**Goal of the exercise**:
In the material below, find each line with the string "Python" and copy it.

**Source data**:
(** * The settings layer of the client SDK: [bosdyn/client/sdk.py]

    A shallow embedding of [sdk.py] and the properties of its credential
    loading, certificate loading, service registry and robot cache.

    Python objects that are mutated in place are threaded as explicit state;
    a raised exception keeps the state reached so far, as in Python. *)

From Stdlib Require Import ZArith Lia.
From stdpp Require Import gmap strings list sorting.

Local Open Scope Z_scope.

(** ** Python values used by the module *)

Abbreviation bytes := (list Byte.byte).

(** A value that is either [None] or a [str]. *)
Abbreviation pystr := (option string).

(** Truth value of a [None]-or-[str] object: [None] and the empty string are
    false. *)
Definition truthy (v : pystr) : bool :=
  match v with
  | Some (String _ _) => true
  | _ => false
  end.

(** [x or y] where [y] is a string: [x] when it is true, [y] otherwise. *)
Definition py_or (x : pystr) (y : string) : string :=
  match x with
  | Some (String c s) => String c s
  | _ => y
  end.

(** The double quote character, as a string. *)
Definition dq : string := String (Ascii.ascii_of_nat 34) EmptyString.

(** ** Exceptions *)

Inductive exn : Type :=
  | UnsetAppTokenError                      (* class UnsetAppTokenError(SdkError) *)
  | UnableToLoadAppTokenError (msg : string)(* class UnableToLoadAppTokenError(SdkError) *)
  | IOError (msg : string)                  (* raise IOError(msg) *)
  | OSError (errno : Z) (filename : string) (* failure of open() or read() *)
  | AttributeError (attr : string)          (* lookup of an attribute that is not there *)
  | TypeError
  | ValueError
  | OverflowError
  | UnicodeDecodeError.

(** The class a handler matches on.  [open] raises [IOError] in Python 2 and
    [OSError], of which [IOError] is an alias, in Python 3. *)
Inductive exn_class : Type :=
  | ClsUnsetAppTokenError
  | ClsUnableToLoadAppTokenError
  | ClsIOError
  | ClsAttributeError
  | ClsTypeError
  | ClsValueError
  | ClsOverflowError.

Definition class_of (e : exn) : exn_class :=
  match e with
  | UnsetAppTokenError => ClsUnsetAppTokenError
  | UnableToLoadAppTokenError _ => ClsUnableToLoadAppTokenError
  | IOError _ => ClsIOError
  | OSError _ _ => ClsIOError
  | AttributeError _ => ClsAttributeError
  | TypeError => ClsTypeError
  | ValueError => ClsValueError
  | OverflowError => ClsOverflowError
  | UnicodeDecodeError => ClsValueError
  end.

Definition is_IOError (e : exn) : bool :=
  match class_of e with ClsIOError => true | _ => false end.

Definition is_TypeError (e : exn) : bool :=
  match class_of e with ClsTypeError => true | _ => false end.

(** ** Computations that mutate a state and may raise *)

Inductive outcome (A : Type) : Type :=
  | Ok (a : A)
  | Raise (e : exn).
Arguments Ok {A} a.
Arguments Raise {A} e.

Definition M (S A : Type) : Type := S -> outcome A * S.

Definition ret {S A} (a : A) : M S A := fun s => (Ok a, s).

Definition bind {S A B} (m : M S A) (k : A -> M S B) : M S B :=
  fun s =>
    match m s with
    | (Ok a, s') => k a s'
    | (Raise e, s') => (Raise e, s')
    end.

Definition raise {S A} (e : exn) : M S A := fun s => (Raise e, s).

Definition modify {S} (f : S -> S) : M S unit := fun s => (Ok tt, f s).

(** A pure step that may raise. *)
Definition lift {S A} (o : outcome A) : M S A := fun s => (o, s).

(** Runs [m] on the part [g s] of the state and writes the part back. *)
Definition zoom {S T A} (g : S -> T) (p : T -> S -> S) (m : M T A) : M S A :=
  fun s => let '(r, t) := m (g s) in (r, p t s).

(** [try: m except h]: [h e] is [Some k] when a handler matches [e]. *)
Definition try_except {S A} (m : M S A) (h : exn -> option (M S A)) : M S A :=
  fun s =>
    match m s with
    | (Ok a, s') => (Ok a, s')
    | (Raise e, s') =>
        match h e with
        | Some k => k s'
        | None => (Raise e, s')
        end
    end.

(** [for x in l: body x] *)
Fixpoint for_each {S A} (l : list A) (body : A -> M S unit) : M S unit :=
  match l with
  | [] => ret tt
  | x :: l' => bind (body x) (fun _ => for_each l' body)
  end.

Declare Scope py_scope.
Delimit Scope py_scope with py.
Notation "'let*' x ':=' m 'in' k" := (bind m (fun x => k))
  (at level 10, x name, m at level 100, k at level 200) : py_scope.
Notation "m '>>' k" := (bind m (fun _ => k))
  (at level 110, right associativity) : py_scope.
Local Open Scope py_scope.

(** ** Service client classes *)

(** A class attribute: [None] when the class does not define it, otherwise
    its value, which is [None] or a string. *)
Abbreviation attribute := (option pystr).

(** A callable that returns a client, typically a client class.  The
    registry only reads the two class attributes below. *)
Record Factory : Type := {
  factory_name : string;
  default_service_name : attribute;
  service_type : attribute
}.

Definition getattr (name : string) (a : attribute) : outcome pystr :=
  match a with
  | Some v => Ok v
  | None => Raise (AttributeError name)
  end.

**Output below**:
    Python objects that are mutated in place are threaded as explicit state;
    a raised exception keeps the state reached so far, as in Python. *)
(** ** Python values used by the module *)
(** The class a handler matches on.  [open] raises [IOError] in Python 2 and
    [OSError], of which [IOError] is an alias, in Python 3. *)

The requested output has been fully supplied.